Prompt: From the line with "(payload : A)" through the line with "[PENDING; PROCESSING; SHIPPED;", repeat the entries verbatim, both end lines included, and add nothing.

___ Excerpted data

(** * PathRecorder: reachability propagation and running usage statistics

    A shallow embedding of [src/interfaces/PathRecorder.py].

    - Numbers are exact rationals ([Qc]); line 43 divides as Python 3 does.
    - A tensor is a dense nested list: the active tensor a list of [n]
      matrices of [n] rows of width [b], the sampling tensor a list of [n]
      rows.  The empty list stands for the unsized [torch.Tensor()] of
      lines 50-51; the estimate of a one-node graph, which [squeeze] makes
      zero-dimensional, is a list of length one.
    - A decision is a tensor with its shape, so that [squeeze], the
      promotion of a scalar and the dimension check of lines 55-61 can be
      followed as written.
    - The recorder is a record threaded through a state-and-exception
      monad: an exception leaves behind exactly the mutations performed
      before it was raised.  [incoming], a view of a row of the active
      tensor, is that row of the stored tensor, so in-place operations on
      it are updates of the store.
    - The graph is the predecessor map of the digraph together with the
      sequence [nx.topological_sort] yields. *)

From Stdlib Require Import QArith Qcanon.
From stdpp Require Import base numbers list strings gmap.

Abbreviation node := string (only parsing).
Abbreviation vec := (list Qc) (only parsing).
Abbreviation mat := (list (list Qc)) (only parsing).
Abbreviation cube := (list (list (list Qc))) (only parsing).

(** ** Scalars *)

Definition Qc_of_nat (n : nat) : Qc := Qc_of_Z (Z.of_nat n).

(** [(x != 0).float()] on one entry. *)
Definition ne0 (x : Qc) : Qc := if decide (x = 0%Qc) then 0%Qc else 1%Qc.

Definition Qcmax (x y : Qc) : Qc := if decide (x ≤ y)%Qc then y else x.

Definition Qcsum (v : vec) : Qc := foldr Qcplus 0%Qc v.

(** ** Dense tensors as nested lists *)

Definition zeros1 (b : nat) : vec := replicate b 0%Qc.
Definition zeros2 (n b : nat) : mat := replicate n (zeros1 b).
Definition zeros3 (n m b : nat) : cube := replicate n (zeros2 m b).

Definition numel2 (s : mat) : nat := sum_list (length <$> s).
Definition numel3 (a : cube) : nat := sum_list (numel2 <$> a).

(** [m.size() == torch.Size((n, b))] for a matrix taken out of a cube. *)
Definition has_size2 (n b : nat) (m : mat) : bool :=
  bool_decide (length m = n) && forallb (λ r, bool_decide (length r = b)) m.

Definition vadd (u v : vec) : vec := zip_with Qcplus u v.
Definition vmul (u v : vec) : vec := zip_with Qcmult u v.
Definition madd (m1 m2 : mat) : mat := zip_with vadd m1 m2.

(** [m.view(-1, b).max(0)[0]]: the column-wise maximum over the rows. *)
Definition max0 (m : mat) : vec :=
  match m with
  | [] => []
  | r :: rs => foldl (zip_with Qcmax) r rs
  end.

(** [m.mean(1)]: the mean of every row over the batch dimension.  Over an
    empty batch torch yields NaN, which has no rational counterpart; the
    quotient by zero is [0] here. *)
Definition mean (r : vec) : Qc := (Qcsum r / Qc_of_nat (length r))%Qc.
Definition mean1 (m : mat) : vec := mean <$> m.

(** [m[:, k]] *)
Definition column (k : nat) (m : mat) : vec := omap (λ r : vec, r !! k) m.

(** [m.size(1)] of a matrix with at least one row. *)
Definition size1 (m : mat) : nat :=
  match m with
  | [] => 0
  | r :: _ => length r
  end.

(** ** Decision tensors, with their shape

    A decision arrives as a tensor of any shape; [data] is its row-major
    content. *)

Record Tensor := mkTensor { shape : list nat; data : vec }.

Definition tensor_wf (x : Tensor) : Prop :=
  length (data x) = foldr Nat.mul 1 (shape x).

Definition vector (d : vec) : Tensor := mkTensor [length d] d.
Definition scalar (x : Qc) : Tensor := mkTensor [] [x].

Definition dim (x : Tensor) : nat := length (shape x).

(** [x.squeeze()] drops every dimension of size one. *)
Definition squeeze (x : Tensor) : Tensor :=
  mkTensor (filter (λ n, n ≠ 1) (shape x)) (data x).

(** [x.unsqueeze_(0)] *)
Definition unsqueeze0 (x : Tensor) : Tensor := mkTensor (1 :: shape x) (data x).

(** Lines 58-59: a zero-dimensional decision becomes a vector of length one. *)
Definition promote (x : Tensor) : Tensor :=
  if decide (dim x = 0) then unsqueeze0 x else x.

(** [x.size(0)] *)
Definition size0 (x : Tensor) : nat := hd 0 (shape x).
(** * Order placement, stock reservation and payment settlement

    A shallow embedding of the order / inventory / payment workflow of the
    e-commerce back end, in its three source variants:

    - the monolith, which keeps products, orders and payments in JSON files
      ([services/products.service.js], [services/orders.service.js],
      [services/payments.service.js]), with its notification service
      ([services/notifications.service.js]) and its order and payment routes
      ([routes/orders.routes.js], [routes/payments.routes.js]);
    - the orders service on SQLite ([orders/services/orders.service.js]),
      which still reserves stock through the JSON products service;
    - the payments service on SQLite ([payments/services/payments.service.js]),
      which reaches the orders service over HTTP.

    Conventions of the model.
    - A JSON file is the list of its records, in file order; [getX] parses the
      file and [saveX] writes it back, so a service function is a function
      from the file contents to a result and the new file contents.  Reading
      and writing files, and the statements sent to the database, are taken
      to succeed, so the [catch] branches of the services are reached only
      where the model says so.
    - Numbers.  In the three variants identifiers, quantities, stocks and
      amounts are integers [Z].  JavaScript holds them as binary64 values,
      which is the same thing as long as they are integers of magnitude at
      most [Number.MAX_SAFE_INTEGER]; statements whose truth depends on that
      bound carry it.  Module [Binary64] embeds the product and order
      functions of the monolith a second time with binary64 prices,
      quantities, stocks and totals, for what is said of sums of prices.
    - Servers.  Within a Node process a synchronous service function runs
      from start to end; module [SharedFile] follows two calls of
      [updateStock] file operation by file operation, as two processes on
      the same products file run them.
    - A result object [{ success, message, ... }] is a [Result]: [Success]
      carries the payload, [Failure] the message.
    - What the code draws from outside (the clock, [Math.random], the answer
      of a remote service) is an explicit argument. *)

From Stdlib Require Import PrimFloat FloatOps SpecFloat QArith.
From stdpp Require Import base decidable option list numbers strings pretty.

Local Open Scope string_scope.
Local Open Scope Z_scope.

(** ** Result objects *)

Inductive Result (A : Type) : Type :=
| Success (payload : A)
| Failure (message : string).
Arguments Success {A} payload.
Arguments Failure {A} message.

Definition success {A} (r : Result A) : bool :=
  match r with Success _ => true | Failure _ => false end.

(** ** config/config.js *)

Module config.

(** Modelled from the spec: the [config/config.js] of the monolith and of
    the orders service are not among the sources; the one of the payments
    service is, and the table below is that one.  Section 3 of the
    specification and the ENUM columns of the [Order] model list the same
    five fulfillment values and four payment values. *)
Definition PAYMENT_GATEWAYS : list string := ["paypal"; "stripe"].

Module ORDER_STATUSES.
Definition PENDING : string := "PENDING".
Definition PROCESSING : string := "PROCESSING".
Definition SHIPPED : string := "SHIPPED".
Definition DELIVERED : string := "DELIVERED".
Definition CANCELLED : string := "CANCELLED".
(** [Object.values(config.ORDER_STATUSES)] *)
Definition values : list string :=
  [PENDING; PROCESSING; SHIPPED; DELIVERED; CANCELLED].
End ORDER_STATUSES.

Module PAYMENT_STATUSES.
Definition PENDING : string := "PENDING".
Definition COMPLETED : string := "COMPLETED".
Definition FAILED : string := "FAILED".
Definition REFUNDED : string := "REFUNDED".
(** [Object.values(config.PAYMENT_STATUSES)] *)
Definition values : list string := [PENDING; COMPLETED; FAILED; REFUNDED].
End PAYMENT_STATUSES.

End config.

(** [Array.prototype.includes] on strings. *)
Definition includes (l : list string) (s : string) : bool := bool_decide (s ∈ l).

(** JavaScript truthiness of a value that is a string, a number, or missing
    ([undefined] or [null], here [None]): the empty string and 0 are falsy. *)
Definition truthy_string (s : option string) : bool :=
  match s with
  | Some s => negb (bool_decide (s = ""))
  | None => false
  end.

Definition truthy_number (n : option Z) : bool :=
  match n with
  | Some n => negb (bool_decide (n = 0))
  | None => false
  end.
(** * Tool-calling orchestration loop of [ChatGPTMCPIntegration]

    A shallow embedding of [src/client/chatgpt_mcp_integration.py]: the
    conversation history, the tool invoker [_execute_tool_call], the bounded
    loop [chat], the asynchronous generator [chat_streaming], and
    [reset_conversation] / [get_conversation_history].

    The model provider, the tool provider and [json.loads] are external to the
    repository: they are oracles over an abstract world state, so every
    theorem holds for every behaviour they may show. *)

From Stdlib Require Import ZArith List Ascii String Lia.
From Stdlib Require DecimalString.
From stdpp Require Import base option list strings gmap.
Import ListNotations.

Local Open Scope string_scope.

(** ** Python values that flow through the loop *)

(** What [json.loads] returns.  A float keeps its literal text. *)
#[warnings="-register-all"]
Inductive json : Type :=
| JNull
| JBool (b : bool)
| JInt (n : Z)
| JFloat (literal : string)
| JStr (s : string)
| JArr (items : list json)
| JObj (members : list (string * json)).

(** Exceptions below [Exception] that the code tells apart.  Signals that
    derive from [BaseException] only (task cancellation, interpreter exit)
    are no failure of a call and are outside this model. *)
Inductive exn_class : Type := TypeError | JSONDecodeError | OtherException.

Record exn : Type := { exn_cls : exn_class; exn_str : string }.

Definition is_TypeError (e : exn) : bool :=
  match exn_cls e with TypeError => true | _ => false end.

(** Outcome of evaluating a Python expression or call. *)
Inductive result (A : Type) : Type :=
| Returned (a : A)
| Raised (e : exn).
Arguments Returned {A} a.
Arguments Raised {A} e.

(** ** Data model: turns of the conversation *)

Inductive Role : Type := system | user | assistant | tool.

(** One entry of [assistant_message.tool_calls]: [id], [type],
    [function.name], [function.arguments] (the JSON text). *)
Record ToolCall : Type := {
  tc_id : string;
  tc_type : string;
  fn_name : string;
  fn_arguments : string
}.

(** A message dict of [conversation_history].  [None] in [tool_calls] or
    [tool_call_id] means that the dict has no such key; [None] in [content]
    is the Python value [None]. *)
Record Turn : Type := {
  role : Role;
  content : option string;
  tool_calls : option (list ToolCall);
  tool_call_id : option string
}.

(** [response.choices[0].message] of a buffered completion. *)
Record ChatCompletionMessage : Type := {
  msg_content : option string;
  msg_tool_calls : option (list ToolCall)
}.

(** One chunk of a streamed completion: [chunk.choices[0].delta.content]. *)
Record Chunk : Type := { delta_content : option string }.

(** An entry of [self.tools] in the provider's function-calling format. *)
Record Tool : Type := {
  tool_name : string;
  tool_description : string;
  tool_parameters : json
}.

(** How [call_tool] receives the arguments: as the [arguments=] parameter,
    or unpacked as keywords with [**arguments]. *)
Inductive call_args : Type :=
| ArgumentsParam (arguments : json)
| Keywords (kwargs : list (string * json)).

(** Python truthiness of the values the code tests. *)
Definition truthy_str (s : option string) : bool :=
  match s with
  | Some (String _ _) => true
  | _ => false
  end.

Definition truthy_list {A : Type} (l : option (list A)) : bool :=
  match l with
  | Some (_ :: _) => true
  | _ => false
  end.

(** [x or ""] for an optional string. *)
Definition or_empty (s : option string) : string :=
  match s with
  | Some s => s
  | None => ""
  end.

(** [for x in xs] over a possibly absent list that tested truthy. *)
Definition calls_of (l : option (list ToolCall)) : list ToolCall :=
  match l with
  | Some l => l
  | None => []
  end.

(** [type(x).__name__] of a decoded value. *)
Definition type_name (x : json) : string :=
  match x with
  | JNull => "NoneType"
  | JBool _ => "bool"
  | JInt _ => "int"
  | JFloat _ => "float"
  | JStr _ => "str"
  | JArr _ => "list"
  | JObj _ => "dict"
  end.

(** [**arguments]: only a mapping can be unpacked into keywords.  The
    interpreter's message names the callee of the provider library first;
    the text here is the message from the callee's own name on. *)
Definition unpack_kwargs (arguments : json) : result (list (string * json)) :=
  match arguments with
  | JObj members => Returned members
  | _ => Raised {| exn_cls := TypeError;
                   exn_str := "call_tool() argument after ** must be "
                              +:+ "a mapping, not "
                              +:+ type_name arguments |}
  end.

(** The dicts that the code appends. *)
Definition system_turn (system_prompt : string) : Turn :=
  {| role := system; content := Some system_prompt;
     tool_calls := None; tool_call_id := None |}.

Definition user_turn (user_message : string) : Turn :=
  {| role := user; content := Some user_message;
     tool_calls := None; tool_call_id := None |}.

Definition tool_turn (call_id tool_result : string) : Turn :=
  {| role := tool; content := Some tool_result;
     tool_calls := None; tool_call_id := Some call_id |}.

Definition assistant_turn (full_response : string) : Turn :=
  {| role := assistant; content := Some full_response;
     tool_calls := None; tool_call_id := None |}.

(** [message_dict] of [chat]: the [tool_calls] key is set only when the
    message's [tool_calls] is truthy. *)
Definition message_dict (assistant_message : ChatCompletionMessage) : Turn :=
  {| role := assistant;
     content := msg_content assistant_message;
     tool_calls :=
       if truthy_list (msg_tool_calls assistant_message)
       then Some (map (fun tc => {| tc_id := tc_id tc; tc_type := tc_type tc;
                                    fn_name := fn_name tc;
                                    fn_arguments := fn_arguments tc |})
                      (calls_of (msg_tool_calls assistant_message)))
       else None;
     tool_call_id := None |}.

Definition BUDGET_EXHAUSTED : string :=
  "Maximum iterations reached. Please try again with a simpler request.".

Definition error_calling_tool (name : string) (e : exn) : string :=
  "Error calling tool " +:+ name +:+ ": " +:+ exn_str e.

Definition error_executing_tool (e : exn) : string :=
  "Error executing tool: " +:+ exn_str e.

Definition is_assistant (t : Turn) : bool :=
  match role t with assistant => true | _ => false end.

(** ** The integration object and its methods *)

Section Orchestration.

(** State of everything outside the process: the model provider and the
    tool provider. *)
Context {World : Type}.

(** [json.loads]. *)
Variable json_loads : string -> result json.

(** [self.client.chat.completions.create(messages=, tools=)], buffered, with
    the reading of [response.choices[0].message]: the message, or the
    exception of a request that failed. *)
Variable create :
  World -> list Turn -> option (list Tool) ->
  result ChatCompletionMessage * World.

(** The same call with [stream=True]: the chunks the stream will deliver;
    an item [Raised e] is a failure while the stream is read. *)
Variable create_stream :
  World -> list Turn -> option (list Tool) ->
  result (list (result Chunk)) * World.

______

Finished exercise:
| Success (payload : A)
| Failure (message : string).
Arguments Success {A} payload.
Arguments Failure {A} message.

Definition success {A} (r : Result A) : bool :=
  match r with Success _ => true | Failure _ => false end.

(** ** config/config.js *)

Module config.

(** Modelled from the spec: the [config/config.js] of the monolith and of
    the orders service are not among the sources; the one of the payments
    service is, and the table below is that one.  Section 3 of the
    specification and the ENUM columns of the [Order] model list the same
    five fulfillment values and four payment values. *)
Definition PAYMENT_GATEWAYS : list string := ["paypal"; "stripe"].

Module ORDER_STATUSES.
Definition PENDING : string := "PENDING".
Definition PROCESSING : string := "PROCESSING".
Definition SHIPPED : string := "SHIPPED".
Definition DELIVERED : string := "DELIVERED".
Definition CANCELLED : string := "CANCELLED".
(** [Object.values(config.ORDER_STATUSES)] *)
Definition values : list string :=
  [PENDING; PROCESSING; SHIPPED; DELIVERED; CANCELLED].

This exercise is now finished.